(Entries taken from a collection)
------------------------------------

Definition any (l : list bool) : bool := existsb (fun b => b) l.
Definition all (l : list bool) : bool := forallb (fun b => b) l.

(** Two arrays differ in some coordinate; two arrays agree in every
    coordinate (IEEE comparison, as [!=] and [==] make it). *)
Definition differs (a b : vec) : Prop :=
  exists i x y, nth_error a i = Some x /\ nth_error b i = Some y /\
                (x =? y)%float = false.

Definition coincide (a b : vec) : Prop :=
  forall i x y, nth_error a i = Some x -> nth_error b i = Some y ->
                (x =? y)%float = true.

(** The element an array supplies at position [i] when an elementwise
    operation pairs it with another array: an array of one element supplies
    that element at every position. *)
Definition supplied (a : vec) (i : nat) : option float :=
  match a with
  | [x] => Some x
  | _ => nth_error a i
  end.

(** [differs] and [coincide] over the pairs an elementwise comparison
    makes. *)
Definition differs_paired (a b : vec) : Prop :=
  exists i x y, supplied a i = Some x /\ supplied b i = Some y /\
                (x =? y)%float = false.

Definition coincide_paired (a b : vec) : Prop :=
  forall i x y, supplied a i = Some x -> supplied b i = Some y ->
                (x =? y)%float = true.

(** *** [round(x, 0).astype(int)] stored back into a [float64] array *)

(** The integer nearest to [n / d] for [d > 0], ties to the even one. *)
Definition round_half_even (n d : Z) : Z :=
  let q := n / d in
  match 2 * (n mod d) ?= d with
  | Lt => q
  | Gt => q + 1
  | Eq => if Z.even q then q else q + 1
  end.

(** The integer nearest to [m * 2^e]. *)
Definition rint_mag (m : positive) (e : Z) : Z :=
  if 0 <=? e then Zpos m * 2 ^ e
  else round_half_even (Zpos m) (2 ^ (- e)).

(** [round(x, 0)] of a finite [x], as an integer; none for infinities and
    NaN. *)
Definition rint (x : float) : option Z :=
  match Prim2SF x with
  | S754_zero _ => Some 0
  | S754_finite s m e => Some (cond_Zopp s (rint_mag m e))
  | _ => None
  end.

Definition int64_min : Z := - 2 ^ 63.
Definition int64_max : Z := 2 ^ 63 - 1.

(** [.astype(int)] to the platform's 64-bit integer: NaN, the infinities and
    values out of range convert to the most negative integer, as on x86-64. *)
Definition astype_int (r : option Z) : Z :=
  match r with
  | Some z => if (int64_min <=? z) && (z <=? int64_max) then z else int64_min
  | None => int64_min
  end.

(** A 64-bit integer stored into a [float64] slot. *)
Definition int64_to_float (z : Z) : float :=
  if z <? 0 then
    if z =? int64_min then (-9223372036854775808)%float
    else (- of_uint63 (Uint63.of_Z (- z)))%float
  else of_uint63 (Uint63.of_Z z).

Definition round_to_int (x : float) : float :=
  int64_to_float (astype_int (rint x)).

(** A float that holds a 64-bit integer. *)
Definition int64_valued (x : float) : Prop :=
  exists z, int64_min <= z <= int64_max /\ x = int64_to_float z.

(** [q[mask] = round(q[mask], 0).astype(int)]: a boolean index must have the
    shape of the array. *)
Definition round_masked (mask : list bool) (q : vec) : result vec :=
  if (List.length mask =? List.length q)%nat
  then Ok (zip_with (fun (d : bool) x => if d then round_to_int x else x)
                    mask q)
  else Raise IndexError.

(** The exact value of a finite float, as a real number. *)
Definition F2R (x : float) : R :=
  match Prim2SF x with
  | S754_finite s m e => (IZR (cond_Zopp s (Zpos m)) * powerRZ 2 e)%R
  | _ => 0%R
  end.

(** ** [metrop_select] *)

(** Modelled from the spec: [metrop_select] lives in module [arraystep], which
    is not among the sources.  Section 4.5: accept unconditionally if the
    difference is at least zero; otherwise draw one uniform value [u] and
    accept iff [u < exp(difference)]; return the candidate on accept and the
    current state on reject.  Section 7: exp of minus infinity is 0.  The
    exponential is the real one; a NaN difference compares false. *)
Definition exp_of (mr : float) : option R :=
  match Prim2SF mr with
  | S754_nan => None
  | S754_infinity false => None
  | S754_infinity true => Some 0%R
  | _ => Some (exp (F2R mr))
  end.

Definition below_exp (u mr : float) : bool :=
  match exp_of mr with
  | Some t => if Rlt_dec (F2R u) t then true else false
  | None => false
  end.

Definition metrop_select (u mr : float) (q q0 : vec) : vec :=
  if (0 <=? mr)%float then q
  else if below_exp u mr then q
  else q0.

(** [logp(q) - logp(q0)]: the candidate is evaluated first, and an error of
    the callable propagates. *)
Definition log_ratio (logp : vec -> result float) (q q0 : vec) : result float :=
  let* lq := logp q in
  let* lq0 := logp q0 in
  Ok (lq - lq0)%float.

(** ** Variables and the model context *)

(** A variable: the name of its distribution and its [dtype] tag.  This
    module reads the [dtype] only. *)
Record var : Type := { distribution : string; dtype : string }.

(** [v.dtype in discrete_types].  The set [discrete_types] comes from the
    package's core module, which is not among the sources: it is a parameter
    of the constructors. *)
Definition is_discrete (discrete_types : list string) (v : var) : bool :=
  existsb (String.eqb (dtype v)) discrete_types.

(** Modelled from the spec: [modelcontext] belongs to the package's core
    module.  The class docstring: the model is optional and defaults to the
    one taken from the context; without either there is no model to return. *)
Definition modelcontext {Model : Type} (context model : option Model)
  : result Model :=
  match model, context with
  | Some m, _ => Ok m
  | None, Some m => Ok m
  | None, None => Raise TypeError
  end.

(** A keyword argument left out takes its default. *)
Definition default {A : Type} (d : A) (arg : option A) : A :=
  match arg with
  | Some a => a
  | None => d
  end.

(** ** Proposal distributions (lines 16-36)

    Each constructor closes over its scale [s] and returns a generator; the
    closure is the constructor's name with the captured scale.
    [quad_potential] is the name the module imports next to them. *)
Inductive proposal_family : Type :=
| normal_proposal
| cauchy_proposal
| laplace_proposal
| poisson_proposal
| quad_potential.

Record proposal : Type := { family : proposal_family; scale_S : vec }.

(** ** [Metropolis] (lines 38-101) *)

Module Metropolis.

Local Abbreviation tune_scale := tune (only parsing).

Record t : Type := {
  proposal_dist : proposal;
  scaling : float;
  tune : bool;
  tune_interval : Z;
  steps_until_tune : Z;
  accepted : Z;
  discrete : list bool
}.

Definition set_scaling (x : float) (self : t) : t :=
  {| proposal_dist := proposal_dist self; scaling := x; tune := tune self;
     tune_interval := tune_interval self;
     steps_until_tune := steps_until_tune self; accepted := accepted self;
     discrete := discrete self |}.

Definition set_steps_until_tune (n : Z) (self : t) : t :=
  {| proposal_dist := proposal_dist self; scaling := scaling self;
     tune := tune self; tune_interval := tune_interval self;
     steps_until_tune := n; accepted := accepted self;
     discrete := discrete self |}.

Definition set_accepted (n : Z) (self : t) : t :=
  {| proposal_dist := proposal_dist self; scaling := scaling self;
     tune := tune self; tune_interval := tune_interval self;
     steps_until_tune := steps_until_tune self; accepted := n;
     discrete := discrete self |}.

(** [__init__] (lines 59-76).  The call of the base class constructor, which
    keeps the variables and the model's log-probability, adds nothing to the
    fields below. *)
Definition init {Model : Type} (discrete_types : list string)
    (context : option Model) (vars : list var) (S_arg : option vec)
    (proposal_dist_arg : option proposal_family) (scaling_arg : option float)
    (tune_arg : option bool) (tune_interval_arg : option Z)
    (model : option Model) : result t :=
  let* _ := modelcontext context model in
  let S_given := match S_arg with
                 | None => repeat 1%float (List.length vars)
                 | Some s => s
                 end in
  Ok {| proposal_dist :=
          {| family := default normal_proposal proposal_dist_arg;
             scale_S := S_given |};
        scaling := default 1%float scaling_arg;
        tune := default true tune_arg;
        tune_interval := default 100 tune_interval_arg;
        steps_until_tune := default 100 tune_interval_arg;
        accepted := 0;
        discrete := map (is_discrete discrete_types) vars |}.

(** Line 83: [self.accepted / float(self.tune_interval)]. *)
Definition acceptance_rate (self : t) : result float :=
  let* d := py_float (tune_interval self) in
  py_int_truediv (accepted self) d.

(** Line 80: [self.tune and not self.steps_until_tune]. *)
Definition due (self : t) : bool :=
  tune self && (steps_until_tune self =? 0).

(** Lines 80-86: the tuning event. *)
Definition tuning : M t unit :=
  self <- get ;;
  if due self then
    rate <- lift (acceptance_rate self) ;;
    modify (set_scaling (tune_scale (scaling self) rate)) ;;;
    modify (set_steps_until_tune (tune_interval self)) ;;;
    modify (set_accepted 0)
  else ret tt.

(** Lines 88-92: the candidate. *)
Definition candidate (self : t) (q0 dev : vec) : result vec :=
  let delta := map (fun d => (d * scaling self)%float) dev in
  let* q := np_add q0 delta in
  if any (discrete self) then round_masked (discrete self) q else Ok q.

(** Line 96: [any(q_new != q0) or all(q0 == q)]. *)
Definition counts_as_accepted (q_new q0 q : vec) : result bool :=
  let* moved := np_ne q_new q0 in
  if any moved then Ok true
  else let* same := np_eq q0 q in Ok (all same).

Definition astep (q0 : vec) (logp : vec -> result float) (dev : vec)
    (u : float) : M t vec :=
  tuning ;;;
  self <- get ;;
  q <- lift (candidate self q0 dev) ;;
  mr <- lift (log_ratio logp q q0) ;;
  let q_new := metrop_select u mr q q0 in
  hit <- lift (counts_as_accepted q_new q0 q) ;;
  (if hit : bool
   then modify (fun self => set_accepted (accepted self + 1) self)
   else ret tt) ;;;
  modify (fun self => set_steps_until_tune (steps_until_tune self - 1) self) ;;;
  ret q_new.

(** One call of [astep]: the current state, the log-probability callable,
    and what the random number generator returns during the call (the
    deviate [self.proposal_dist()] and the accept/reject draw). *)
Record call : Type := {
  q0_of : vec;
  logp_of : vec -> result float;
  dev_of : vec;
  u_of : float
}.

Definition step (self : t) (c : call) : result vec * t :=
  astep (q0_of c) (logp_of c) (dev_of c) (u_of c) self.

(** The object after a sequence of calls, whatever their outcomes. *)
Definition run (self : t) (calls : list call) : t :=
  fold_left (fun s c => snd (step s c)) calls self.

(** The object after a tuning event that computed the rate [rate]. *)
Definition retuned (self : t) (rate : float) : t :=
  set_accepted 0
    (set_steps_until_tune (tune_interval self)
       (set_scaling (tune_scale (scaling self) rate) self)).

(** The object after lines 96-99, for the outcome [hit] of the test of
    line 96. *)
Definition counted (hit : bool) (self : t) : t :=
  set_steps_until_tune (steps_until_tune self - 1)
    (if hit then set_accepted (accepted self + 1) self else self).

(** The counter and the countdown share the tune interval between them. *)
Definition counters_ok (s : t) : Prop :=
  0 <= steps_until_tune s /\ 0 <= accepted s /\
  accepted s + steps_until_tune s <= tune_interval s.

End Metropolis.

(** ** [BinaryMetropolis] (lines 143-173) *)

(** An element that is 0 or 1. *)
Definition is_bit (x : float) : bool := (x =? 0)%float || (x =? 1)%float.

Module BinaryMetropolis.

Record t : Type := {
  scaling : float;
  tune : bool;
  tune_interval : Z;
  steps_until_tune : Z;
  accepted : Z
}.

(** [__init__] (lines 145-158): the fields are assigned before the check,
    and a failed check raises instead of returning the object.  The record
    holds the fields this class assigns; what the base class constructor
    called on line 158, defined outside this file, keeps of the variables
    and the model is not part of it. *)
Definition init {Model : Type} (discrete_types : list string)
    (context : option Model) (vars : list var) (scaling_arg : option float)
    (tune_arg : option bool) (tune_interval_arg : option Z)
    (model : option Model) : result t :=
  let* _ := modelcontext context model in
  let self := {| scaling := default 1%float scaling_arg;
                 tune := default true tune_arg;
                 tune_interval := default 100 tune_interval_arg;
                 steps_until_tune := default 100 tune_interval_arg;
                 accepted := 0 |} in
  if negb (forallb (is_discrete discrete_types) vars)
  then Raise (ValueError "All variables must be Bernoulli for BinaryMetropolis")
  else Ok self.

(** Lines 165-169: flip the positions whose draw is below [p_jump]. *)
Definition candidate (p_jump : float) (rand_array q0 : vec) : vec :=
  zip_with (fun r x => if (r <? p_jump)%float then (1 - x)%float else x)
           rand_array q0.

------------------------------------

* [The problem] Check the lines above for the word "Zpos" and give the number of lines where it appears, with no other text.

* [Result] 3